THE GIST of Editorial for UPSC Exams : 01 MARCH 2019 (The fear of executive courts (The Hindu)

The fear of executive courts (The Hindu)

Mains Paper 2: Polity
Prelims level: Judicial Independence
Mains level: Statutory, regulatory and various quasi-judicial bodies Government policies and interventions for development in various sectors and issues arising out of their design and implementation

Context

  •  Justice S.R. Sen of the Meghalaya High Court observed in a judgment that “anybody opposing... Indian laws and the Constitution cannot be considered... citizens of the country.”
  •  The case involved the denial of a domicile certificate. Justice Sen, however, thought it fit to further note that in 1947 India “should ... have been declared... a Hindu country”, and that “our beloved Prime Minister” ought to legislate to grant automatic citizenship to (non-Muslim) religious minorities “who have come from Pakistan, Bangladesh and Afghanistan”
  •  He also noted that “our political leaders” in 1947 “were too much in a hurry to get the independence... thus, creating all the problems today”, and that “nobody should try to make India as another Islamic country”.

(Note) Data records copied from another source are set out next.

(* ===== verification/AllocatorLaws.v ===== *)
(** * The allocators keep the laws of the interface

    Each allocator is an instance of [LawfulAllocator]; collecting freed
    chunks of the log-based one changes no live region. *)

From Stdlib Require Import Strings.Byte.
From S2P Require Import Prelude Allocators.

(** ** Shared facts *)

Lemma zeroed_length len : 0 <= len -> blen (zeroed len) = len.
Proof. intros. unfold blen, zeroed. rewrite length_replicate. lia. Qed.

Lemma overwrite_same data (v : bytes) : length data = length v -> overwrite data v = data.
Proof. intros E. unfold overwrite. rewrite E, drop_all. apply app_nil_r. Qed.

Lemma blen_eq (v w : bytes) : length v = length w -> blen v = blen w.
Proof. unfold blen. congruence. Qed.

(** Minting an address: the next one is above all that were handed out. *)
Definition mints {A} (m : gmap Z A) (next : Z) (n : nat) : Prop :=
  (forall p, is_Some (m !! p) -> 0 <= p < next) /\ 0 <= next /\ next + Z.of_nat n <= 2 ^ 63.

Lemma mints_weaken {A} (m : gmap Z A) next n : mints m next (S n) -> mints m next n.
Proof. intros (? & ? & ?). repeat split; [by apply H|by apply H|lia..]. Qed.

Lemma mints_insert {A} (m : gmap Z A) next n p (x : A) : mints m next n -> is_Some (m !! p) -> mints (<[p := x]> m) next n.
Proof.
  intros (Hm & H0 & Hn) Hp. split; [|done]. intros q. destruct (decide (q = p)) as [->|Hne]; [auto|].
  rewrite lookup_insert_ne by done. apply Hm.
Qed.

Lemma mints_delete {A} (m : gmap Z A) next n p : mints m next n -> mints (delete p m) next n.
Proof.
  intros (Hm & H0 & Hn). split; [|done]. intros q [x Hq]. apply lookup_delete_Some in Hq as [_ Hq]. apply Hm. by exists x.
Qed.

Lemma mints_next {A} (m : gmap Z A) next n low (x : A) : mints m next (S n) -> low <= next + 1 ->
  mints (<[next := x]> m) (Z.max (next +! 1) low) n /\ m !! next = None /\ 0 <= next <= 2 ^ 63.
Proof.
  intros (Hm & H0 & Hn) Hl. rewrite sat_add_exact by (unfold u64_max; lia). split_and!; [|..|lia|lia].
  - split; [|split; lia]. intros q. destruct (decide (q = next)) as [->|Hne]; [lia|].
    rewrite lookup_insert_ne by done. intros Hq. specialize (Hm q Hq). lia.
  - apply eq_None_not_Some. intros Hs. specialize (Hm next Hs). lia.
Qed.

(** ** The log-based allocator *)

Section log.
Implicit Types a : SimpleLogBasedMemoryAllocator.

Definition log_view a : gmap Z bytes := omap (fmap rg_data) (lg_regions a).
Definition log_ok (n : nat) a : Prop := mints (lg_regions a) (lg_next_ptr a) n /\ 1 <= lg_next_ptr a.

Lemma log_view_region a p : log_view a !! p = rg_data <$> log_region a p.
Proof. unfold log_view, log_region. rewrite lookup_omap. by destruct (lg_regions a !! p) as [[]|]. Qed.

Lemma log_region_some a p r : log_region a p = Some r -> lg_regions a !! p = Some (Some r).
Proof. unfold log_region. destruct (lg_regions a !! p) as [[]|]; cbn; congruence. Qed.

Lemma log_view_insert a p o : omap (fmap rg_data) (<[p := o]> (lg_regions a)) =
  match o with Some r => <[p := rg_data r]> (log_view a) | None => delete p (log_view a) end.
Proof.
  unfold log_view. destruct o as [r|]; [by rewrite (omap_insert_Some _ _ _ _ (rg_data r))|by rewrite omap_insert_None].
Qed.

#[global] Program Instance log_lawful : LawfulAllocator SimpleLogBasedMemoryAllocator := {
  al_view := log_view; al_ok := log_ok }.
Next Obligation. intros n a [Hm H1]. split; [by apply mints_weaken|done]. Qed.
Next Obligation. intros p a. cbn. unfold log_read. rewrite log_view_region. by destruct (log_region a p). Qed.
Next Obligation. intros p a. cbn. unfold log_contains. rewrite log_view_region. apply bool_decide_ext. by rewrite fmap_is_Some. Qed.
Next Obligation.
  intros n len a r a' [Hm H1] Hlen E. cbn in E. unfold log_allocate in E. case_if; [simplify_eq; split; [split; [by apply mints_weaken|done]|done]|].
  simplify_eq. destruct (mints_next _ _ _ 1 (Some (mkRegion (zeroed len) false None None)) Hm ltac:(lia)) as (Hm' & Hn & Hb).
  split; [split; [done|cbn; lia]|]. split; [|split; [|done]].
  - rewrite log_view_region. unfold log_region. by rewrite Hn.
  - unfold log_view at 1; cbn [lg_regions]. by rewrite log_view_insert.
Qed.
Next Obligation.
  intros n p data v a [Hm H1] Hv E. cbn. rewrite log_view_region in Hv. unfold log_write.
  destruct (log_region a p) as [r|] eqn:Er; [|done]. cbn in Hv. simplify_eq.
  rewrite (blen_eq _ _ E), Z.ltb_irrefl. eexists; split; [done|split].
  - split; [|done]. apply mints_insert; [done|]. rewrite (log_region_some a p r) by done. by eexists.
  - unfold log_view at 1; cbn. rewrite log_view_insert; cbn. by rewrite overwrite_same.
Qed.
Next Obligation.
  intros n p crc v a [Hm H1] Hv. cbn. rewrite log_view_region in Hv. unfold log_seal_with_crc.
  destruct (log_region a p) as [r|] eqn:Er; [|done]. cbn in Hv. simplify_eq.
  rewrite Z.ltb_irrefl. eexists; split; [done|split].
  - split; [|done]. apply mints_insert; [done|]. rewrite (log_region_some a p r) by done. by eexists.
  - unfold log_view at 1; cbn. rewrite log_view_insert; cbn. apply insert_id. rewrite log_view_region. by rewrite Er.
Qed.
Next Obligation.
  intros n p len a r a' [Hm H1] E. cbn in E. unfold log_free in E. rewrite log_view_region.
  destruct (log_region a p) as [g|] eqn:Er; simplify_eq; cbn; [|done]. split; [|split; [done|]].
  - split; [|done]. apply mints_insert; [done|]. rewrite (log_region_some a p g) by done. by eexists.
  - unfold log_view at 1; cbn [lg_regions]. by rewrite log_view_insert.
Qed.
End log.

(** ** The je allocator *)

Section je.
Implicit Types a : JeAllocator.

Definition je_view a : gmap Z bytes := jr_data <$> je_regions a.
Definition je_ok (n : nat) a : Prop := mints (je_regions a) (je_next_ptr a) n /\ 2 ^ 40 <= je_next_ptr a.

Lemma je_view_region a p : je_view a !! p = jr_data <$> je_regions a !! p.
Proof. apply lookup_fmap. Qed.

#[global] Program Instance je_lawful : LawfulAllocator JeAllocator := { al_view := je_view; al_ok := je_ok }.
Next Obligation. intros n a [Hm H1]. split; [by apply mints_weaken|done]. Qed.
Next Obligation. intros p a. cbn. unfold je_read. rewrite je_view_region. by destruct (je_regions a !! p). Qed.
Next Obligation. intros p a. cbn. unfold je_contains. rewrite je_view_region. apply bool_decide_ext. by rewrite fmap_is_Some. Qed.
Next Obligation.
  intros n len a r a' [Hm H1] Hlen E. cbn in E. unfold je_allocate in E. case_if; [simplify_eq; split; [split; [by apply mints_weaken|done]|done]|].
  simplify_eq. destruct (mints_next _ _ _ (2 ^ 40) (mkJeRegion (zeroed len) false None) Hm ltac:(lia)) as (Hm' & Hn & Hb).
  split; [split; [done|cbn; lia]|]. split; [|split; [|done]].
  - rewrite je_view_region. by rewrite Hn.
  - unfold je_view at 1; cbn [je_regions]. by rewrite fmap_insert.
Qed.
Next Obligation.
  intros n p data v a [Hm H1] Hv E. cbn. rewrite je_view_region in Hv. unfold je_write.
  destruct (je_regions a !! p) as [r|] eqn:Er; [|done]. cbn in Hv. simplify_eq.
  rewrite (blen_eq _ _ E), Z.ltb_irrefl. eexists; split; [done|split].
  - split; [|done]. by apply mints_insert.
  - unfold je_view at 1; cbn. rewrite fmap_insert; cbn. by rewrite overwrite_same.
Qed.
Next Obligation.
  intros n p crc v a [Hm H1] Hv. cbn. rewrite je_view_region in Hv. unfold je_seal_with_crc.
  destruct (je_regions a !! p) as [r|] eqn:Er; [|done]. cbn in Hv. simplify_eq.
  rewrite Z.ltb_irrefl. eexists; split; [done|split].
  - split; [|done]. by apply mints_insert.
  - unfold je_view at 1; cbn. rewrite fmap_insert; cbn. apply insert_id. by rewrite je_view_region, Er.
Qed.
Next Obligation.
  intros n p len a r a' [Hm H1] E. cbn in E. unfold je_free in E. rewrite je_view_region.
  destruct (je_regions a !! p) as [g|] eqn:Er; simplify_eq; cbn; [|done]. split; [|split; [done|]].
  - split; [|done]. by apply mints_delete.
  - unfold je_view at 1; cbn [je_regions]. by rewrite fmap_delete.
Qed.
End je.

(** ** The pool *)

Section pool.
Implicit Types a : PoolBasedMemoryAllocatorBase.

Definition pool_view a : gmap Z bytes := pool_shown <$> pl_live a.

(** Freed addresses are distinct, minted before, and not live. *)
Record pool_ok (n : nat) a : Prop := {
  po_mints : mints (pl_live a) (pl_next_ptr a) n;
  po_base : 2 ^ 44 <= pl_next_ptr a;
  po_free_nodup : NoDup (pl_free_list a);
  po_free p : p ∈ pl_free_list a -> pl_live a !! p = None /\ 0 <= p < pl_next_ptr a }.

Lemma pool_view_object a p : pool_view a !! p = pool_shown <$> pl_live a !! p.
Proof. apply lookup_fmap. Qed.

(** An address for one more object, no longer on the free list. *)
Lemma pool_take_address_ok n a r a' : pool_ok (S n) a -> pool_take_address a = (r, a') ->
  pl_live a' = pl_live a /\ pl_object_len a' = pl_object_len a /\
  match r with
  | Ok p => pl_live a !! p = None /\ 0 <= p <= 2 ^ 63 /\ 0 <= p < pl_next_ptr a' /\ p ∉ pl_free_list a' /\ pool_ok n a'
  | Err _ => pool_ok n a'
  end.
Proof.
  intros [Hm Hb Hd Hf]. unfold pool_take_address. pose proof Hm as (Hlt & H0 & Hn).
  destruct (last (pl_free_list a)) as [p|] eqn:El.
  - apply last_Some in El as [l El]. rewrite El in *. rewrite removelast_last.
    intros [= <- <-]. cbn. apply NoDup_app in Hd as (Hd & Hx & _).
    destruct (Hf p) as [Hn' Hr]; [apply elem_of_app; right; by apply list_elem_of_singleton|].
    assert (p ∉ l) as Hpl by (intros Hin; apply (Hx p Hin); by apply list_elem_of_singleton).
    split_and!; try done; try lia. split; cbn; [by apply mints_weaken|done|done|].
    intros q Hq. apply Hf. apply elem_of_app. by left.
  - unfold ensure_chunk_capacity_for_one_object.
    assert (pool_ok n a) as Ha by (split; [by apply mints_weaken|done..]).
    assert (forall occ, let a1 := mkPool (pl_live a) (pl_free_list a) (Z.max (pl_next_ptr a +! 1) (2 ^ 44))
      (pl_capacity_bytes a) (pl_max_thread_count a) (pl_object_len a) (pl_chunk_size a) occ
      (pl_num_allocated_objects a) (pl_num_freed_objects a) in
      pl_live a !! pl_next_ptr a = None /\ 0 <= pl_next_ptr a <= 2 ^ 63 /\ 0 <= pl_next_ptr a < pl_next_ptr a1 /\
      pl_next_ptr a ∉ pl_free_list a1 /\ pool_ok n a1) as Hfresh.
    { intros occ a1. assert (Z.max (pl_next_ptr a +! 1) (2 ^ 44) = pl_next_ptr a + 1) as Enx
        by (rewrite sat_add_exact by (unfold u64_max; lia); lia).
      split_and!; cbn; rewrite ?Enx; try lia.
      - apply eq_None_not_Some. intros Hs. specialize (Hlt _ Hs). lia.
      - intros Hin. destruct (Hf _ Hin). lia.
      - split; cbn; rewrite ?Enx; [split; [|split; lia]|lia|done|].
        + intros q Hq. specialize (Hlt q Hq). lia.
        + intros q Hq. destruct (Hf q Hq). split; [done|lia]. }
    case_if; [|case_if]; intros [= <- <-]; cbn; split; try done; split; try done; apply Hfresh.
Qed.

Lemma pool_ok_insert n a p o o' : pool_ok n a -> pl_live a !! p = Some o -> pool_ok n (pool_set_live (<[p := o']> (pl_live a)) a).
Proof.
  intros [Hm Hb Hd Hf] Hp. split; cbn; [by apply mints_insert|done|done|].
  intros q Hq. destruct (Hf q Hq) as [Hn Hr]. split; [|done]. rewrite lookup_insert_ne; [done|congruence].
Qed.

Lemma shown_length v o : pool_shown o = v -> blen v <= blen (ob_data o).
Proof. intros <-. unfold pool_shown, blen. rewrite length_take. lia. Qed.

Lemma shown_zeroed len n : 0 <= len <= n -> pool_shown (mkObject (zeroed n) len false None) = zeroed len.
Proof.
  intros Hl. unfold pool_shown; cbn. rewrite zeroed_length, Z.min_l by lia. unfold zeroed. rewrite take_replicate.
  f_equal. lia.
Qed.

#[global] Program Instance pool_lawful : LawfulAllocator PoolBasedMemoryAllocatorBase := { al_view := pool_view; al_ok := pool_ok }.
Next Obligation. intros n a []. split; [by apply mints_weaken|done..]. Qed.
Next Obligation. intros p a. cbn. unfold pool_read. rewrite pool_view_object. by destruct (pl_live a !! p). Qed.
Next Obligation. intros p a. cbn. unfold pool_contains. rewrite pool_view_object. apply bool_decide_ext. by rewrite fmap_is_Some. Qed.
Next Obligation.
  intros n len a r a' Ha Hlen E. cbn in E. unfold pool_allocate in E.
  assert (pool_ok n a) as Ha' by (destruct Ha; split; [by apply mints_weaken|done..]).
  case_if; [by simplify_eq|]. zbool. destruct (pool_take_address a) as [rt at_] eqn:Et.
  destruct (pool_take_address_ok n a rt at_ Ha Et) as (Elive & Eobj & Hr).
  destruct rt as [p|e]; simplify_eq.
  - destruct Hr as (Hn & Hb & Hlt & Hnf & [Hm Hbase Hd Hf]). split.
    + split; cbn; [|done|done|].
      * rewrite Elive. destruct Hm as (Hm & ? & ?). rewrite Elive in Hm. split; [|done].
        intros q. destruct (decide (q = p)) as [->|Hne]; [done|]. rewrite lookup_insert_ne by done. apply Hm.
      * intros q Hq. destruct (Hf q Hq). split; [|done]. rewrite lookup_insert_ne; [done|congruence].
    + split; [|split; [|done]]; rewrite ?pool_view_object, ?Hn; [done|].
      unfold pool_view at 1; cbn. rewrite fmap_insert, Elive, Eobj. by rewrite shown_zeroed by lia.
  - split; [done|]. unfold pool_view. by rewrite Elive.
Qed.
Next Obligation.
  intros n p data v a Ha Hv E. cbn. rewrite pool_view_object in Hv. unfold pool_write.
  destruct (pl_live a !! p) as [o|] eqn:Eo; [|done]. cbn in Hv. injection Hv as Hv.
  pose proof (shown_length _ _ Hv) as Hl. rewrite (proj2 (Z.ltb_ge _ _)) by (unfold blen in *; lia).
  eexists; split; [done|split]; [by eapply pool_ok_insert|].
  unfold pool_view at 1; cbn. rewrite fmap_insert. f_equal. unfold pool_shown, overwrite; cbn.
  unfold blen in *. rewrite length_app. rewrite Z.min_l by lia. rewrite Nat2Z.id. apply take_app_length.
Qed.
Next Obligation.
  intros n p crc v a Ha Hv. cbn. rewrite pool_view_object in Hv. unfold pool_seal_with_crc.
  destruct (pl_live a !! p) as [o|] eqn:Eo; [|done]. cbn in Hv. injection Hv as Hv.
  pose proof (shown_length _ _ Hv) as Hl. rewrite (proj2 (Z.ltb_ge _ _)) by done.
  eexists; split; [done|split]; [by eapply pool_ok_insert|].
  unfold pool_view at 1; cbn. rewrite fmap_insert. apply insert_id. rewrite pool_view_object, Eo. cbn. f_equal.
  unfold pool_shown at 2; cbn. rewrite Z.min_l by done. rewrite <- Hv. unfold pool_shown, blen.
  f_equal. rewrite length_take. lia.
Qed.
Next Obligation.
  intros n p len a r a' [Hm Hb Hd Hf] E. cbn in E. unfold pool_free in E. rewrite pool_view_object.
  destruct (pl_live a !! p) as [o|] eqn:Eo; simplify_eq; cbn; [|done]. split; [|split; [done|]].
  - assert (p ∉ pl_free_list a) as Hp by (intros Hin; destruct (Hf p Hin); congruence).
    split; cbn; [by apply mints_delete|done| |].
    + apply NoDup_app. split_and!; [done| |apply NoDup_singleton]. intros q Hq ->%list_elem_of_singleton. done.
    + intros q [Hq| ->%list_elem_of_singleton]%elem_of_app.
      * destruct (Hf q Hq). split; [|done]. rewrite lookup_delete_ne; [done|]. intros ->. done.
      * split; [apply lookup_delete_eq|]. apply Hm. by eexists.
  - unfold pool_view at 1; cbn. by rewrite fmap_delete.
Qed.
End pool.

(** ** Collection *)

(** What a collection of some chunks does to the log-based allocator: freed
    regions among them are forgotten, nothing else changes. *)
Lemma reclaim_regions ids (a : SimpleLogBasedMemoryAllocator) p :
  lg_regions (foldl (fun a id => reclaim id a) a ids) !! p =
  if bool_decide (p ∈ ids /\ lg_regions a !! p = Some None) then None else lg_regions a !! p.
Proof.
  revert a. induction ids as [|id ids IH]; intros a; cbn [foldl].
  { rewrite bool_decide_eq_false_2; [done|]. intros [Hin _]. by apply not_elem_of_nil in Hin. }
  rewrite IH. assert (lg_regions (reclaim id a) !! p =
    if bool_decide (p = id /\ lg_regions a !! p = Some None) then None else lg_regions a !! p) as ->.
  { unfold reclaim. case_bool_decide as Hp.
    - destruct Hp as [-> Hp]. rewrite Hp. cbn. apply lookup_delete_eq.
    - destruct (lg_regions a !! id) as [[r|]|] eqn:E; try done. cbn.
      destruct (decide (p = id)) as [->|Hne]; [by destruct Hp|]. by rewrite lookup_delete_ne. }
  repeat case_bool_decide; rewrite ?elem_of_cons in *; intuition congruence.
Qed.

The meaning of judicial independence

  •  Independence, however, means something more. It also requires that judges perform their constitutional role independent of personal biases, political and moral beliefs, and partisan ideologies.
  •  An adjudication is a political task, and there is no doubt that a judge’s political vision will inform her work.
  •  That, however, does not authorise the judge to turn into a politician.
  •  At all times this is bound to maintain primary fidelity to the law and the Constitution: to the text of legal instruments, to the canons of legal interpretation, and to the body of judicial precedent that holds the field.
  •  These are crucial checks upon judicial power.
  •  Judicial independence, therefore, depends on judges recognising that law, while being influenced by politics, is not reducible to it.
  •  Law and adjudication must remain autonomous from partisan politics in important ways. And the more we strengthen judicial independence in its first sense independence from the government the more attention we must pay to independence in this second sense.
  •  Judges who are insulated from any external control are accountable only to themselves, and their own sense of the limits of their constitutional role.

The roots of the crisis

  •  In the 1980s, there was a rapid expansion of judicial power.
  •  This expansion was motivated by a sense that the judiciary had long been a conservative institution, taking the side of landed interests against “the people”.
  •  This needed to change. In order to accomplish this, the Supreme Court began to dispense with procedural checks upon its power.
  •  Some of these steps were important and necessary, such as allowing “public interest” cases to be filed on behalf of those who were unable to access the courts.
  •  Others, however, were double-edged swords, such as diluting the evidentiary standards required to prove disputed facts, and vastly expanding the courts’ discretion to shape and fashion remedies.
  •  A combination of viewing the judiciary as an infallible solution to all social problems, and viewing procedure that would otherwise constrain judicial power as an irritant that stands in the way of a truer, purer justice has created the perfect storm that we see today.
  •  The first allows a judge to project her own social and political views as universally valid and beneficial;
  •  The second allows her to ignore the barriers that stand between her and the implementation of those views.

Way forward

  •  The record of the courts in protecting civil rights has been a mixed one. In far too many cases, courts have tended to defer to the executive and the government.
  •  However, judgments like the national anthem order, the Tirukkural order, the NRC process, and Justice Sen’s recent foray raise an altogether more frightening prospect: that of an “executive court”.
  •  By an executive court whose moral and political compass finds itself in alignment with the government of the day, and one that has no compunctions in navigating only according to that compass.
  •  Instead of checking and limiting government power, an executive court finds itself marching in lockstep with the government, and being used to set the seal of its prestige upon more controversial parts of the government’s agenda.

Prelims Questions:

Q.1) With reference to the National Commission for Protection of Child Rights (NCPCR), consider the following statements :
1. It was set up under Juvenile Justice Act, 2000.
2. Its ensures that all laws and policies are in consonance with the Child Rights.
3. It can take up cases on violation of child rights suomoto.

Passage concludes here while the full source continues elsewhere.